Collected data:

(** What [get_news] does, case by case on the upstream answer. *)
Lemma get_news_run (X : Externals) (tag : string) (per_page : Z) (w : World) :
  let prefix := calls_before_get tag per_page in
  let get := CallHttpGet DEVTO_API_URL (news_params tag per_page) 10 in
  get_news X tag per_page w =
    match http_get X (calls w ++ prefix) DEVTO_API_URL (news_params tag per_page) with
    | HttpRaises e =>
        let ended := prefix ++ [get; CallSpanEnd span_name_fetch (Some e)] in
        match e with
        | HTTPStatusError status _ =>
            (obind (log_exception_outcome w main_logger)
                   (fun _ => Raise (HTTPException status
                                      "Upstream error from DEV.to API")),
             set_calls (calls w ++ ended
                        ++ [CallLog main_logger "ERROR"
                              ("DEV.to API returned an error: " +:+ exn_str e)]) w)
        | RequestError _ =>
            (obind (log_exception_outcome w main_logger)
                   (fun _ => Raise (HTTPException 502 "Unable to reach DEV.to API")),
             set_calls (calls w ++ ended
                        ++ [CallLog main_logger "ERROR"
                              ("Failed to communicate with DEV.to API: " +:+ exn_str e)]) w)
        | _ => (Raise e, set_calls (calls w ++ ended) w)
        end
    | HttpResponse status json =>
        let attr := CallSpanSetAttribute "http.status_code" (VInt status) in
        if is_success status
        then
          match decode_articles json with
          | Return articles =>
              (Return (news_body tag articles),
               set_calls (calls w ++ prefix
                          ++ [get; attr; CallSpanEnd span_name_fetch None;
                              CallCounterAdd article_counter
                                (Z.of_nat (length articles)) [("tag", VStr tag)]]) w)
          | Raise e =>
              (Raise e,
               set_calls (calls w ++ prefix
                          ++ [get; attr; CallSpanEnd span_name_fetch None]) w)
          end
        else
          (obind (log_exception_outcome w main_logger)
                 (fun _ => Raise (HTTPException status
                                    "Upstream error from DEV.to API")),
           set_calls (calls w ++ prefix
                      ++ [get; attr;
                          CallSpanEnd span_name_fetch
                            (Some (HTTPStatusError status "error response"));
                          CallLog main_logger "ERROR"
                            ("DEV.to API returned an error: " +:+ "error response")]) w)
    end.
Proof.
  cbv zeta.
  unfold get_news, counter_add.
  unfold bind at 1. unfold record_call at 1.
  unfold bind at 1. unfold try_except.
  rewrite fetch_articles_run. cbv zeta. cbn [calls set_calls tl calls_before_get].
  rewrite <- (app_assoc (calls w)). cbn [app].
  destruct (http_get X _ DEVTO_API_URL (news_params tag per_page))
    as [status json|e].
  - destruct (is_success status).
    + destruct (decode_articles json) as [articles|e] eqn:Hdecode.
      * unfold bind, record_call, ret, set_calls. cbn.
        rewrite <- ?app_assoc. reflexivity.
      * destruct (decode_articles_raises _ _ Hdecode) as (c & m & ->).
        unfold set_calls. cbn. rewrite <- ?app_assoc. reflexivity.
    + cbv iota beta. rewrite bind_logger_exception. cbv zeta.
      unfold log_exception_outcome. rewrite !targets_set_calls.
      destruct (targets w main_logger LogLevel.ERROR);
        cbn; rewrite <- ?app_assoc; reflexivity.
  - destruct e; cbv iota beta; rewrite ?bind_logger_exception; cbv zeta;
      unfold log_exception_outcome; rewrite ?targets_set_calls;
      destruct (targets w main_logger LogLevel.ERROR);
      cbn; rewrite <- ?app_assoc; reflexivity.
Qed.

→ Task statement
Print the lines above, unchanged, from the start of the records to the line with "let get := CallHttpGet", including that final line.

→ Response area
(** What [get_news] does, case by case on the upstream answer. *)
Lemma get_news_run (X : Externals) (tag : string) (per_page : Z) (w : World) :
  let prefix := calls_before_get tag per_page in
  let get := CallHttpGet DEVTO_API_URL (news_params tag per_page) 10 in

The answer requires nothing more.